Paul Kagame

... has been President of Rwanda since the year 2000. He'd been two years old when his Tutsi family fled to Uganda in 1960, as Belgian administration in Rwanda came to an end, when the Rwandan Revolution ended centuries of Tutsi dominance over the Hutsi majority. After serving under the Ugandan rebel leader Yoweri Museveni, first in the latter's rebel army and then in the national army after Museveni became President, he joined the Uganda–based Rwandan Patriotic Front, which invaded Rwanda in 1990. He became leader of the RPF later that same year after the shooting of its founder, Fred Rwigema.

In 1994, Juvenal Habyarimana, a Hutu who had been President of Rwanda since 1973, died when his aircraft was brought down by a rocket attack. Kagame was later blamed by a French judge for carrying out the attack, but he claimed that it was the work of Hutu extremists, as a pretext for their planned extermination of the Tutsi minority. The incident ignited tensions in the region, and the Rwandan genocide began within hours. Some 800,000 Tutsis and moderate Hutus are estimated to have died between April and July 1994.

As the genocide proceeded, the RPF renewed its assault on governmnent forces, and in July 1994 it captured the Rwandan capital, Kigali – causing an estimated two million Hutus (many of whom have since been implicated in the genocide) to flee to Zaire. Kagame was appointed as Vice–President, in a multi–ethnic government established by his fellow RPF member Pasteur Bizimungu, controlling the army and maintaining law and order.
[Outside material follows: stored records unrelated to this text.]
Set Default Proof Using "Type".
Local Open Scope Z_scope.

(** A channel's registry entry; its grants by their key. *)
Record entry := mkEntry {
  en_id : nat;
  callerWM : nat;
  calleeWM : nat;
  grants : list (string * (jsval * string))
}.

(** An authorization asked for and not answered. *)
Inductive ask_for :=
| ForRequest (targetDeviceID : string) (appKey : jsval) (caller callee : nat)
| ForMissing (targetDeviceID : string) (caller : nat) (code : string)
| ForRecheck (en : nat) (appKey : jsval) (deviceID : string).

Record broker := mkBroker {
  registry : list entry;
  recheckInFlight : Z;
  asks : list (nat * (jsval * string * ask_for));
  allows : list (nat * (string * nat * nat));
  next : nat
}.

Definition new_broker : broker := mkBroker [] 0 [] [] 0.

(** Messages to workers, by worker. *)
Inductive effect :=
| Deny (worker : nat) (targetDeviceID code : string)
| Grant (worker : nat) (targetDeviceID : string) (targetWorkerId : nat) (port : bool)
| Open_ (worker : nat) (callerWorkerId : nat) (appKey : jsval) (targetDeviceID : string)
| Allow (worker : nat) (callerWorkerId : nat) (deviceID : string)
| Drop_ (worker : nat) (workerId : nat).

Definition NUL : string := String (ascii_of_nat 0) "".
Definition grantKey (appKey : jsval) (deviceID : string) : string := js_text appKey +:+ NUL +:+ deviceID.

Definition is_pair (caller callee : nat) (e : entry) : bool := (callerWM e =? caller)%nat && (calleeWM e =? callee)%nat.
Definition entry_of (caller callee : nat) (b : broker) : option entry := List.find (is_pair caller callee) (registry b).

Definition ask (appKey : jsval) (deviceID : string) (f : ask_for) (b : broker) : broker :=
  mkBroker (registry b) (recheckInFlight b) (asks b ++ [(next b, (appKey, deviceID, f))]) (allows b) (S (next b)).

(** What the device manager answers about a device: its worker, or why it has
    none ([missingDeviceError]). *)
Inductive hosted := HostedBy (worker : nat) | Missing (code : string).

Definition handleRequest (data : jsval) (caller : nat) (h : hosted) (b : broker) : broker * list effect :=
  match (if is_nullish data then JNull else jget "targetDeviceID" data) with
  | JStr target =>
      let appKey := if is_nullish data then JNull else jget "appKey" data in
      match h with
      | Missing code =>
          if negb (String.eqb code "DEVICE_NOT_FOUND") then (ask appKey target (ForMissing target caller code) b, [])
          else (b, [Deny caller target "DEVICE_NOT_FOUND"])
      | HostedBy callee =>
          if (callee =? caller)%nat then (b, [Deny caller target "PEER_SELF_TARGET"])
          else (ask appKey target (ForRequest target appKey caller callee) b, [])
      end
  | _ => (b, [])
  end.

Definition set_registry (b : broker) (r : list entry) : broker :=
  mkBroker r (recheckInFlight b) (asks b) (allows b) (next b).

Definition add_grant (appKey : jsval) (deviceID : string) (e : entry) : entry :=
  mkEntry (en_id e) (callerWM e) (calleeWM e) (assoc_set (grantKey appKey deviceID) (appKey, deviceID) (grants e)).

Definition grant (target : string) (appKey : jsval) (caller callee : nat) (b : broker) : broker * list effect :=
  match entry_of caller callee b with
  | Some _ =>
      let r := map (fun e => if is_pair caller callee e then add_grant appKey target e else e) (registry b) in
      (mkBroker r (recheckInFlight b) (asks b) (allows b ++ [(next b, (target, caller, callee))]) (S (next b)),
       [Allow callee caller target])
  | None =>
      let e := add_grant appKey target (mkEntry (next b) caller callee []) in
      (mkBroker (registry b ++ [e]) (recheckInFlight b) (asks b) (allows b) (S (next b)),
       [Open_ callee caller appKey target; Grant caller target callee true])
  end.

(** The callee has noted the device, or could not. *)
Definition allowed (ticket : nat) (err : option string) (b : broker) : broker * list effect :=
  match List.find (fun p => (p.1 =? ticket)%nat) (allows b) with
  | None => (b, [])
  | Some (_, (target, caller, callee)) =>
      (mkBroker (registry b) (recheckInFlight b) (asks b) (List.filter (fun p => negb (p.1 =? ticket)%nat) (allows b)) (next b),
       [match err with Some code => Deny caller target code | None => Grant caller target callee false end])
  end.

(** The re-check: the same question for every grant of every channel, unless
    the last pass is still waiting. *)
Definition grant_asks (b : broker) : list (jsval * string * ask_for) :=
  mjoin (map (fun e => map (fun g => (g.2.1, g.2.2, ForRecheck (en_id e) g.2.1 g.2.2)) (grants e)) (registry b)).

Definition ask_recheck (b : broker) (q : jsval * string * ask_for) : broker :=
  let b := ask q.1.1 q.1.2 q.2 b in
  mkBroker (registry b) (recheckInFlight b + 1) (asks b) (allows b) (next b).

Definition recheckGrants (b : broker) : broker :=
  if 0 <? recheckInFlight b then b else foldl ask_recheck b (grant_asks b).

Definition closeRevoked (en : nat) (b : broker) : broker * list effect :=
  match List.find (fun e => (en_id e =? en)%nat) (registry b) with
  | None => (b, [])
  | Some e =>
      (set_registry b (List.filter (fun e => negb (en_id e =? en)%nat) (registry b)),
       [Drop_ (callerWM e) (calleeWM e); Drop_ (calleeWM e) (callerWM e)])
  end.

(** An authorization is answered. *)
Definition answered (ticket : nat) (err : option string) (b : broker) : broker * list effect :=
  match List.find (fun p => (p.1 =? ticket)%nat) (asks b) with
  | None => (b, [])
  | Some (_, (_, _, f)) =>
      let rest := List.filter (fun p => negb (p.1 =? ticket)%nat) (asks b) in
      let b' := mkBroker (registry b) (recheckInFlight b) rest (allows b) (next b) in
      match f with
      | ForRequest target appKey caller callee =>
          match err with
          | Some code => (b', [Deny caller target code])
          | None => grant target appKey caller callee b'
          end
      | ForMissing target caller code =>
          (b', [Deny caller target (match err with Some c => c | None => code end)])
      | ForRecheck en _ _ =>
          let b' := mkBroker (registry b') (recheckInFlight b' - 1) (asks b') (allows b') (next b') in
          match err with Some _ => closeRevoked en b' | None => (b', []) end
      end
  end.

Definition involves (w : nat) (e : entry) : bool := (callerWM e =? w)%nat || (calleeWM e =? w)%nat.
Definition other_end (w : nat) (e : entry) : nat := if (callerWM e =? w)%nat then calleeWM e else callerWM e.

Definition invalidateWorker (w : nat) (b : broker) : broker * list effect :=
  (set_registry b (List.filter (fun e => negb (involves w e)) (registry b)),
   mjoin (map (fun e => if involves w e && negb (other_end w e =? w)%nat then [Drop_ (other_end w e) w] else []) (registry b))).

Inductive op :=
| Request (data : jsval) (caller : nat) (h : hosted)
| Answered (ticket : nat) (err : option string)
| Allowed (ticket : nat) (err : option string)
| Recheck
| InvalidateWorker (w : nat).

Definition step (o : op) (b : broker) : broker * list effect :=
  match o with
  | Request data caller h => handleRequest data caller h b
  | Answered t err => answered t err b
  | Allowed t err => allowed t err b
  | Recheck => (recheckGrants b, [])
  | InvalidateWorker w => invalidateWorker w b
  end.

Fixpoint broker_run (os : list op) (b : broker) : broker * list effect :=
  match os with
  | [] => (b, [])
  | o :: rest => let '(b1, e1) := step o b in
                 let '(b2, e2) := broker_run rest b1 in (b2, e1 ++ e2)
  end.

(** ** The invariant *)

(** The (appKey, device) pairs an authorization has allowed. *)
Definition auth_of (o : op) (b : broker) : list (jsval * string) :=
  match o with
  | Answered t None =>
      match List.find (fun p => (p.1 =? t)%nat) (asks b) with
      | Some (_, (_, _, ForRequest d a _ _)) => [(a, d)]
      | _ => []
      end
  | _ => []
  end.

Fixpoint authorized (os : list op) (b : broker) : list (jsval * string) :=
  match os with [] => [] | o :: rest => auth_of o b ++ authorized rest (step o b).1 end.

Definition is_recheck (p : nat * (jsval * string * ask_for)) : bool :=
  match p.2.2 with ForRecheck _ _ _ => true | _ => false end.

Definition entry_ok (auth : list (jsval * string)) (e : entry) : Prop :=
  callerWM e <> calleeWM e /\
  forall k g, (k, g) ∈ grants e -> k = grantKey g.1 g.2 /\ g ∈ auth.

Definition ask_ok (p : nat * (jsval * string * ask_for)) : Prop :=
  match p.2.2 with
  | ForRequest d a caller callee => p.2.1 = (a, d) /\ caller <> callee
  | ForRecheck _ a d => p.2.1 = (a, d)
  | ForMissing d _ _ => p.2.1.2 = d
  end.

(** What a message to a worker may say. *)
Definition effect_ok (auth : list (jsval * string)) (x : effect) : Prop :=
  match x with
  | Open_ _ _ a d => (a, d) ∈ auth
  | Allow _ _ d | Grant _ d _ _ => exists a, (a, d) ∈ auth
  | Deny _ _ _ | Drop_ _ _ => True
  end.

Record broker_ok (auth : list (jsval * string)) (b : broker) : Prop := {
  ok_ids : NoDup (map en_id (registry b)) /\ Forall (fun e => (en_id e < next b)%nat) (registry b);
  ok_pairs : NoDup (map (fun e => (callerWM e, calleeWM e)) (registry b));
  ok_entries : Forall (entry_ok auth) (registry b);
  ok_tickets : NoDup (map fst (asks b)) /\ Forall (fun p => (p.1 < next b)%nat) (asks b);
  ok_asks : Forall ask_ok (asks b);
  ok_flight : recheckInFlight b = Z.of_nat (length (List.filter is_recheck (asks b)));
  ok_allows : Forall (fun p : nat * (string * nat * nat) => exists a, (a, p.2.1.1) ∈ auth) (allows b)
}.

Lemma entry_mono auth x e : entry_ok auth e -> entry_ok (auth ++ x) e.
Proof. intros [H1 H2]. split; [done|]. intros k g Hg. destruct (H2 k g Hg). split; [done|]. apply elem_of_app. by left. Qed.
He became President in 2000, after Bizimungu resigned in a dispute over the make–up of a new cabinet.

Although the killing in Rwanda was over, the presence of Hutu militias in DR Congo (formerly Zaire) has led to years of conflict there, causing up to five million deaths. Kagame's government has twice invaded its much larger neighbour, saying it wants to wipe out the Hutu forces. And a Congolese Tutsi rebel group remains active – refusing to lay down its arms, saying that to do so would put its community at risk of genocide. The world's largest peacekeeping force has been unable to end the fighting.